Table 2 Chloroplast SNPs identified from 24 Thai varieties and the Musang King variety of duran.

Comparison with other species

The protein sequences of the durian chloroplast genes were compared to 19 other species plus the published durian chloroplast and a phylogenetic tree was constructed (Fig. 4). The results show durian sharing ancestry with Tilia species and Theobroma cacao, consistent with analyses performed using the whole genome assembly1 and the chloroplast genome2. All of the closest species to durian are reported to contain an IR, so the loss of the IR must have occurred after durian split from these species. It should be noted, however, that the chloroplast genomes for these species were also assembled from short read data, which, considering our findings, raises some doubt regarding their degree of accuracy.

Figure 4
figure 4

Phylogenetic tree using chloroplast genes.

Conclusions

We have assembled the durian chloroplast from the Monthong variety using long PacBio reads that spanned all low complexity sequence allowing for the whole chloroplast genome to be assembled into a single high-confidence contig. We found, despite a publication showing an IR being present, that the durian chloroplast lacks the IR that is common to plant chloroplast genomes. We then used publicly available short read data to show that it can be difficult to identify the assembly error using only short read data, which highlights the value of using long read data for de novo assembly.

Materials and methods

Sample and DNA extraction

The durian sample is a Monthong variety maintained at the Chantaburi Horticultural Research Center, Thailand. Leaf tissue was collected from a single plant and used for DNA extraction with the standard CTAB method. The DNA sample was subsequently purified with Ampure PB beads (Pacific Biosciences, Menlo Park, USA), and the DNA integrity was assessed using the Pippin Pulse Electrophoresis System (Sage Science, Beverly, USA).

Sequencing and assembly

DNA was used to prepare libraries for the PacBio RSII following the Pacific Biosciences ‘Procedure and Checklist-20 kb Template Preparation Using BluePippin Size-Selection System’ protocol. DNA (10 ug) was sheared with a Covaris gTube, 4500 rpm for 2 min and the BluePippin cassette used was ‘0.75%DF Marker S1 high-pass 15–20 kb’ with selection of 12–50 kb. Sequencing was performed for 14 cells on the PacBio RSII. Raw reads longer than 20 kb were used as seed reads and reads shorter than 20 kb were used to correct them by the RS_PreAssembler.1 protocol with default settings from the Pacific Biosciences SMRTanalysis (v2.3.0) software package. The corrected reads were then assembled using CANU (version 1.8)12 and ABruijn assembler (version 2.0b)13. Quiver (part of the SMRTanalysis suite) was then run on the final assembly to fix PacBio sequencing errors. Annotation was performed using the online tool CpGAVAS21. The genome was plotted using OGDraw22. Repeats were identified by blasting the assembly against itself.

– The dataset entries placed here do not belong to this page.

(** What loading keeps: the accounts, the swap pagers and the memory objects. *)
Record fair w w' : Prop := {
  f_own : forall N K H z, Own N K H z w -> exists H', Own N K H' z w';
  f_swap : forall g b r ps, pagers w !! g = Some (SwapPager b r ps) -> pagers w' !! g = Some (SwapPager b r ps);
  f_vmos : vmos w' = vmos w
}.
Lemma fair_refl w : fair w w.
Proof. split; eauto. Qed.
Lemma fair_trans w1 w2 w3 : fair w1 w2 -> fair w2 w3 -> fair w1 w3.
Proof.
  intros [A1 B1 C1] [A2 B2 C2]. split; [|eauto|congruence]. intros N K H z O. destruct (A1 _ _ _ _ O) as [H' O']. eauto.
Qed.
Lemma fair_mem w m : fair w (with_mem w m).
Proof. split; [|done|done]. intros N K H z O. exists H. by apply (Own_memory N K H z w m (nods w)). Qed.
Lemma vnode_load_fair w g off p w' : vnode_load junk w g off = Done (p, w') -> fair w w' /\ cached w' g off p.
Proof.
  unfold vnode_load, pager_get. destruct (pagers w !! g) as [x|] eqn:Hx; [|done]. cbn [obind].
  destruct x as [n ps rc|b r ps]; [|done]. destruct (ps !! off) as [q|] eqn:Hq.
  { intros [= <- <-]. split; [apply fair_refl|]. by exists (VnodePager n ps rc). }
  destruct (PageBuf_new w) as [[q w1]| | |] eqn:Ep; cbn [obind]; try done.
  assert (Hpg : exists a, w1 = with_pmgr w a).
  { unfold PageBuf_new in Ep. destruct Buddy.Buddy.alloc as [[q' a]| | |]; cbn in Ep; try done. injection Ep as _ <-. by exists a. }
  destruct (readPages _ _ _ _ _ _ _) as [[m s]| | |]; cbn [obind]; try done. cbn [pagers].
  destruct Hpg as [a Ea]. assert (Hx1 : pagers w1 !! g = Some (VnodePager n ps rc)) by by subst w1.
  rewrite Hx1. cbn [obind]. intros [= <- <-]. set (w2 := mkPW m (pmgr w1) s (pagers w1) (nextpg w1) (vmos w1) (nextvm w1)). split.
  - split; [|intros g' b r ps' Hg'; subst w1; cbn; rewrite lookup_insert_ne; [done|congruence]|by subst w1].
    intros N K H z O. destruct (PageBuf_Own _ _ _ _ _ _ _ O Ep) as (Hp & _ & O1). exists ({[q]} ∪ H).
    apply (enter_Own N K _ z w2 g (VnodePager n ps rc) off q); [by apply Own_memory| |by subst w1|done].
    intros Hk. apply Hp, (o_held _ _ _ _ _ O). by left.
  - apply cached_set. left. split; [done|]. cbn. by rewrite lookup_insert_eq.
Qed.
Lemma vnode_loadTo_fair w g off q w' : vnode_loadTo junk w g off q = Done w' -> fair w w'.
Proof.
  unfold vnode_loadTo, pager_get. destruct (pagers w !! g) as [x|] eqn:Hx; [|done]. cbn [obind].
  destruct x as [n ps rc|b r ps]; [|done]. set (y := VnodePager n ps _).
  destruct (vnode_load junk (set_pager w g y) g off) as [[p w1]| | |] eqn:E; cbn [obind]; try done. intros [= <-].
  eapply fair_trans; [|eapply fair_trans; [exact (proj1 (vnode_load_fair _ _ _ _ _ E))|apply fair_mem]].
  split; [|intros g' b r ps' Hg'; cbn; rewrite lookup_insert_ne; [done|congruence]|done].
  intros N K H z O. exists H. apply (set_pager_Own N K K H z w g (VnodePager n ps rc)); try done.
  - intros p1. cbn. split; [by left|]. intros [?|(o & ? & ?)]; [done|congruence].
  - intros p1 o Hk Ho. apply (o_disj _ _ _ _ _ O p1 Hk). exists g, o. by exists (VnodePager n ps rc).
  - intros o1 o2 p1 H1 H2. destruct (o_inj _ _ _ _ _ O g o1 g o2 p1) as [_ ?]; [by exists (VnodePager n ps rc)..|done].
Qed.
Lemma loadTo_fair fuel : forall w g off q w', loadTo junk fuel w g off q = Done w' -> fair w w'.
Proof.
  induction fuel as [|fuel IH]; intros w g off q w'; [done|]. cbn [loadTo]. unfold pager_get.
  destruct (pagers w !! g) as [[n ps rc|b r ps]|]; cbn [obind]; [apply vnode_loadTo_fair| |done].
  destruct (ps !! off); [intros [= <-]; apply fair_mem|]. destruct b as [b|]; [|intros [= <-]; apply fair_mem].
  destruct (_ <=? _); [|intros [= <-]; apply fair_mem].
  destruct (loadTo junk fuel w b _ q) as [w1| | |] eqn:E; cbn [obind]; try done. intros [= <-].
  eapply fair_trans; [by eapply IH|]. unfold zero_partial.
  destruct (off =? 0), (_ =? _); [|apply fair_mem|apply fair_mem|apply fair_refl].
  eapply fair_trans; [|apply fair_mem]. apply fair_mem.
Qed.
Lemma load_fair fuel w g off p w' : load junk fuel w g off = Done (p, w') -> 
  (forall N K H z, Own N K H z w -> exists H', Own N K H' z w') /\ vmos w' = vmos w /\ cached w' g off p.
Proof.
  unfold load, pager_get. destruct (pagers w !! g) as [[n ps rc|b r ps]|] eqn:Hx; cbn [obind]; [| |done].
  { intros E. destruct (vnode_load_fair _ _ _ _ _ E) as [[A B C] D]. eauto. }
  destruct (ps !! off) as [q|] eqn:Hq.
  { intros [= <- <-]. split; [eauto|]. split; [done|]. by exists (SwapPager b r ps). }
  destruct (PageBuf_new w) as [[q w1]| | |] eqn:Ep; cbn [obind]; try done.
  destruct (loadTo junk fuel w1 g off q) as [w2| | |] eqn:El; cbn [obind]; try done.
  assert (Hx1 : pagers w1 !! g = Some (SwapPager b r ps) /\ vmos w1 = vmos w).
  { unfold PageBuf_new in Ep. destruct Buddy.Buddy.alloc as [[q' a]| | |]; cbn in Ep; try done. by injection Ep as _ <-. }
  destruct Hx1 as [Hx1 Ev]. apply loadTo_fair in El as [A B C]. pose proof (B _ _ _ _ Hx1) as Hx2. rewrite Hx2. cbn [obind].
  intros [= <- <-]. split; [|split; [by cbn; congruence|apply cached_set; left; split; [done|]; cbn; by rewrite lookup_insert_eq]].
  intros N K H z O. destruct (PageBuf_Own _ _ _ _ _ _ _ O Ep) as (Hp & _ & O1). destruct (A _ _ _ _ O1) as [H2 O2]. exists H2.
  apply (enter_Own N K H2 z w2 g (SwapPager b r ps) off q); [done| |done|done]. intros Hk. apply Hp, (o_held _ _ _ _ _ O). by left.
Qed.
Lemma req_fair w v off r w' : req junk depth w v off = Done (r, w') ->
  (forall N K H, Own N K H None w -> exists H', Own N K H' None w') /\ (forall v', is_Some (vmos w' !! v') <-> is_Some (vmos w !! v')).
Proof.
  unfold req, vmo_get. destruct (vmos w !! v) as [[ps g|ppn n]|] eqn:Hv; cbn [obind]; [| |done].
  2: { intros [= _ <-]. split; [eauto|done]. }
  unfold aget. destruct (off <? Z.of_nat (length ps)) eqn:Hlt; cbn [passert obind]; [|done]. destruct (Z.ltb_spec off 0) as [|Hge]; [done|].
  destruct (ps !! Z.to_nat off) as [[p|]|] eqn:Hp; cbn [obind]; [| |done].
  { intros [= _ <-]. split; [eauto|done]. }
  destruct (load junk depth w g off) as [[p w1]| | |] eqn:El; cbn [obind]; try done. intros [= _ <-].
  apply load_fair in El as (A & B & C). split.
  2: { intros v'. cbn. rewrite B. destruct (decide (v' = v)) as [->|]; [rewrite lookup_insert_eq, Hv|by rewrite lookup_insert_ne]. split; by eexists. }
  intros N K H O. destruct (A _ _ _ _ O) as [H' O']. exists H'. rewrite <- B in Hv. destruct O'. split; try done.
  - intros v' ps' g' o q. cbn. rewrite lookup_insert_Some. intros [[<- [= <- <-]]|[_ Hv']] Ho Hq; [|by apply (o_coh0 v' ps')].
    destruct (decide (o = off)) as [->|].
    + rewrite list_lookup_insert_eq in Hq; [by injection Hq as <-|]. apply lookup_lt_Some in Hp. done.
    + rewrite list_lookup_insert_ne in Hq by lia. by apply (o_coh0 v ps).
  - intros v' y. cbn. rewrite lookup_insert_Some. intros [[<- <-]|[_ Hv']]; [|by apply o_on0 with v'].
    destruct (o_on0 v _ Hv) as (ps' & g' & [= <- <-] & Hg'). eauto.
  - intros g' Hg' Hz. destruct (o_used0 g' Hg' Hz) as [(v' & ps' & Hv')|Hp']; [left|by right]. cbn.
    destruct (decide (v' = v)) as [->|]; [|exists v', ps'; by rewrite lookup_insert_ne]. rewrite Hv in Hv'. injection Hv' as <- <-.
    eexists v, _. by rewrite lookup_insert_eq.
  - intros v' [y Hv']. cbn in Hv' |- *. apply lookup_insert_Some in Hv' as [[<- _]|[_ Hv']]; eauto.
Qed.
(** A new pager with a new memory object on it. *)
Lemma new_paged_Own N K H w x n :
  Own N K H None w -> pg_pages x = ∅ -> (forall b, back_of x = Some b -> is_Some (pagers w !! b)) ->
  Own N K H None (new_vmo (new_pager w x).2 (VMOPaged (replicate n None) (nextpg w))).2.
Proof.
  intros O Hpg Hb. cbn.
  assert (Hfg : forall g, is_Some (pagers w !! g) -> g <> nextpg w) by (intros g Hg ->; apply (o_freshg _ _ _ _ _ O) in Hg; lia).
  set (w' := mkPW _ _ _ _ _ _ _).
  assert (Hc : forall g off p, cached w' g off p <-> cached w g off p).
  { intros g off p. unfold cached, w'. cbn. split.
    - intros (y & Hy & Hp). apply lookup_insert_Some in Hy as [[_ <-]|[_ Hy]]; [by rewrite Hpg in Hp|eauto].
    - intros (y & Hy & Hp). exists y. split; [|done]. rewrite lookup_insert_ne; [done|]. apply not_eq_sym, Hfg. eauto. }
  assert (Hin : forall p, incache w' p <-> incache w p) by (intros p; unfold incache; by setoid_rewrite Hc).
  assert (Hm : forall g, is_Some (pagers w !! g) -> is_Some (pagers w' !! g)) by (intros g Hg; cbn; rewrite lookup_insert_ne; [done|]; by apply not_eq_sym, Hfg).
  assert (Hfv : vmos w !! nextvm w = None).
  { destruct (vmos w !! nextvm w) eqn:E; [|done]. assert (Hv : is_Some (vmos w !! nextvm w)) by (rewrite E; eauto). apply (o_freshv _ _ _ _ _ O) in Hv. lia. }
  split.
  - apply O.
  - intros p. rewrite Hin. apply O.
  - intros p. rewrite Hin. apply O.
  - intros g o g' o' p. rewrite !Hc. apply O.
  - intros v ps g off p Hv Ho Hp. apply Hc. cbn in Hv. apply lookup_insert_Some in Hv as [[_ [= <- <-]]|[_ Hv]].
    + by apply lookup_replicate in Hp as [[=] _]. + by apply (o_coh _ _ _ _ _ O v ps).
  - intros v y Hv. cbn in Hv. apply lookup_insert_Some in Hv as [[_ <-]|[_ Hv]].
    + eexists _, _. split; [done|]. cbn. rewrite lookup_insert_eq. by eexists.
    + destruct (o_on _ _ _ _ _ O v y Hv) as (ps & g & -> & Hg). eauto.
  - intros g b r ps Hg. cbn in Hg. apply lookup_insert_Some in Hg as [[<- ->]|[_ Hg]].
    + specialize (Hb b eq_refl). split; [by apply (o_freshg _ _ _ _ _ O)|by apply Hm].
    + destruct (o_back _ _ _ _ _ O _ _ _ _ Hg) as [? ?]. split; [done|by apply Hm].
  - intros g [y Hg] Hz. cbn in Hg. apply lookup_insert_Some in Hg as [[<- _]|[Hn Hg]].
    + left. eexists (nextvm w), _. cbn. by rewrite lookup_insert_eq.
    + destruct (o_used _ _ _ _ _ O g) as [(v & ps & Hv)|(g' & r & ps & Hg')]; [eauto|done|left; exists v, ps|right; exists g', r, ps]; cbn;
        (rewrite lookup_insert_ne; [done|]); [congruence|]. apply not_eq_sym, Hfg. eauto.
  - intros g [y Hg]. cbn in Hg |- *. apply lookup_insert_Some in Hg as [[<- _]|[_ Hg]]; [lia|].
    assert (is_Some (pagers w !! g)) as Hs by eauto. apply (o_freshg _ _ _ _ _ O) in Hs. lia.
  - intros v [y Hv]. cbn in Hv |- *. apply lookup_insert_Some in Hv as [[<- _]|[_ Hv]]; [lia|].
    assert (is_Some (vmos w !! v)) as Hs by eauto. apply (o_freshv _ _ _ _ _ O) in Hs. lia.
Qed.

The published chloroplast genome assembly2 and the raw reads from the whole genome assembly of the Musang King variety durian1 (SRX3204603) were downloaded from NCBI. All of our corrected reads and the SRX3204603 reads were then mapped to our assembly and the published assembly, using BWA MEM for the PacBio reads and bowtie23 for the Illumina reads, to confirm that the assembly was supported by the majority of reads. Read depth was calculated from each set of mapping data using samtools depth and plotted using ggplot2 in R.

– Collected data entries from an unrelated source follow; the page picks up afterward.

(* ===== verification/Ld.v ===== *)
(** * Ld: the program loader (include/ld.hh, kernel/ld.cc)

    A program is a file whose VMO is mapped into the kernel while it is loaded:
    [buff] are the bytes that the window shows. Integers are read from it in the
    layout of elf.h (64-bit, little endian). A loadable segment becomes a mapping
    of a new VMO whose swap pager has the file behind it. The search for the
    interpreter's file, which gives its VMO and bytes, is the argument [find]. *)

From S2P Require Import Prelude Klib Buddy PageAlloc PageTable Vmar Bcache Bytes Path Vfs File FileSys Ramfs Scatter ScatterClaims Pager PagerClaims.
Local Open Scope Z_scope.

Module Ld.
Import PageTable Vmar Pager.

Definition PT_LOAD : Z := 1.
Definition PT_INTERP : Z := 3.
Definition PT_PHDR : Z := 6.
Definition interpreterBase : Z := 1879048192.
(** A read outside the window. *)
Definition rd (n : Z) (get : list Z -> Z -> Z) (buff : list Z) (o : Z) : outcome Z :=
  if (0 <=? o) && (o + n <=? zlen buff) then Done (get buff o) else Undef.
Definition rd16 := rd 2 get16.
Definition rd32 := rd 4 get32.
Definition rd64 := rd 8 (fun l o => get32 l o + 4294967296 * get32 l (o + 4)).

Sequence comparison and phylogenetic tree

A phylogenetic tree was constructed using 19 species (Gossypium thurberi, Gossypium barbadense, Gossypium arboreum, Gossypium robinsonii, Abelmoschus esculentus, Talipariti hamabo, Hibiscus syriacus, Althaea officinalis, Tilia paucicostata, Tilia oliveri, Tilia mandshurica, Tilia amurensis, Theobroma cacao, Aquilaria sinensis, Arabidopsis thaliana, Brassica napus, Citrus sinensis, Panax ginseng, Sesamum indicum). Gene sequences from each species for 111 common genes (Table 3) were compared and a phylogenetic tree was constructed using MEGA-X with the maximum likelihood method and bootstrap 1000 times24.

Table 3 List of genes that were used to construct a phylogenetic tree.